# Maksymalne optymalizowanie gentoo pod architekture

## Notek

Witam serdecznie!

Jestem nowym i bardzo zadowolonym użytkownikiem gentoo   :Very Happy: 

Obecnie postawiłem system na PIII 700 256 RAM i chodzi o niebo lepiej niż na innych distro, z których do tej pory korzystałem. Pierwszą instalacje przeprowadziłem prawie całkiem "defaultowo" z stage3-i686-2006.0.tar.bz2.

W związku z tym nasuwa mi się takie pytanie (szukałem tego rodzaju tematu po zarówno forum jak i oficjalnych i nieoficjalnych stronach gentoo i niestety nie mogłem znaleźć wyczerpującej odpowiedzi) :

Co zrobić aby system maksymalnie dopasować do danej architektury jaką posiadam?

Wiadomym jest, że platforma i686 w pełni nie jest w stanie wykorzystać możliwości procesora takiego jak P3 i wyżej.

Oczywistym jest też, że zaraz ktoś wyskoczy mi   :Smile:  , że trzeba odpowiednio ustawić flagi w pliku make.conf, ale to już wiem.

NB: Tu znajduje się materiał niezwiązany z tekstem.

(** * common-good: RFC 6838 media types

    A shallow embedding of [ascii.hpp], of [media_type.hpp] (namespace
    [common_good::rfc6838]) and of the second encoding of the same model, the
    class [common_good::media_type] with nested component classes.

    A [std::string] / [std::string_view] is a list of characters, an iterator
    into a view is its offset from [begin], a constructor that throws returns
    a [result] carrying the [what()] text of the [parsing_error]. *)

From Stdlib Require Import Ascii String List Bool Arith ZArith Lia.
Import ListNotations.

Local Open Scope char_scope.
Local Open Scope list_scope.
Local Open Scope nat_scope.

(** ** Strings and string views *)

Abbreviation str := (list ascii).

(** A string literal of the source. *)
Definition lit (s : string) : str := list_ascii_of_string s.

Definition str_eqb (a b : str) : bool :=
  if list_eq_dec ascii_dec a b then true else false.

(** [empty()], [front()], [back()]; the last two are only called on
    non-empty strings in the source. *)
Definition empty (s : str) : bool :=
  match s with [] => true | _ => false end.

Definition front (s : str) : ascii :=
  match s with c :: _ => c | [] => zero end.

Definition back (s : str) : ascii := last s zero.

(** [std::ranges::find(s, c)], as the offset of the iterator it returns:
    the first position holding [c], or [length s] (the end iterator). *)
Fixpoint find (c : ascii) (s : str) : nat :=
  match s with
  | [] => 0
  | x :: r => if Ascii.eqb x c then 0 else S (find c r)
  end.

(** [std::ranges::find_last(s, c).begin()]: the view is bidirectional, so the
    search runs from the end; the result is the offset of the last position
    holding [c], or [length s]. *)
Definition find_last (c : ascii) (s : str) : nat :=
  let k := find c (rev s) in
  if k =? length s then length s else length s - 1 - k.

(** [std::ranges::contains]. *)
Definition contains (l : list ascii) (c : ascii) : bool :=
  existsb (Ascii.eqb c) l.

(** ** Outcome of a constructor that may throw [parsing_error] *)

Inductive result (A : Type) : Type :=
| Ok (a : A)
| Throw (what : string).

Arguments Ok {A} a.
Arguments Throw {A} what.

Definition bind {A B : Type} (r : result A) (k : A -> result B) : result B :=
  match r with
  | Ok a => k a
  | Throw w => Throw w
  end.

Notation "x <- e ;; k" := (bind e (fun x => k))
  (at level 61, e at next level, right associativity).
Notation "' p <- e ;; k" := (bind e (fun x => match x with p => k end))
  (at level 61, p pattern, e at next level, right associativity).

W danym momencie posiadam płyte instalacyjną gentoo LIVE CD, którą uruchamiam z opcją : gentoo-nofb nox, aby pozbyć się startowania środowiska X, którego nie potrzebuje. Dalej idę wedle podręcznika.

Co chce osiągnąć? 

Przede wszystkim pragnąłbym zainstalować minimalny system zooptymalizowany jak najbardziej do mojej platformy  jaką jest właśnie wymieniony wyżej PIII 700 (włącznie z bibliotekami C i kompilatorem)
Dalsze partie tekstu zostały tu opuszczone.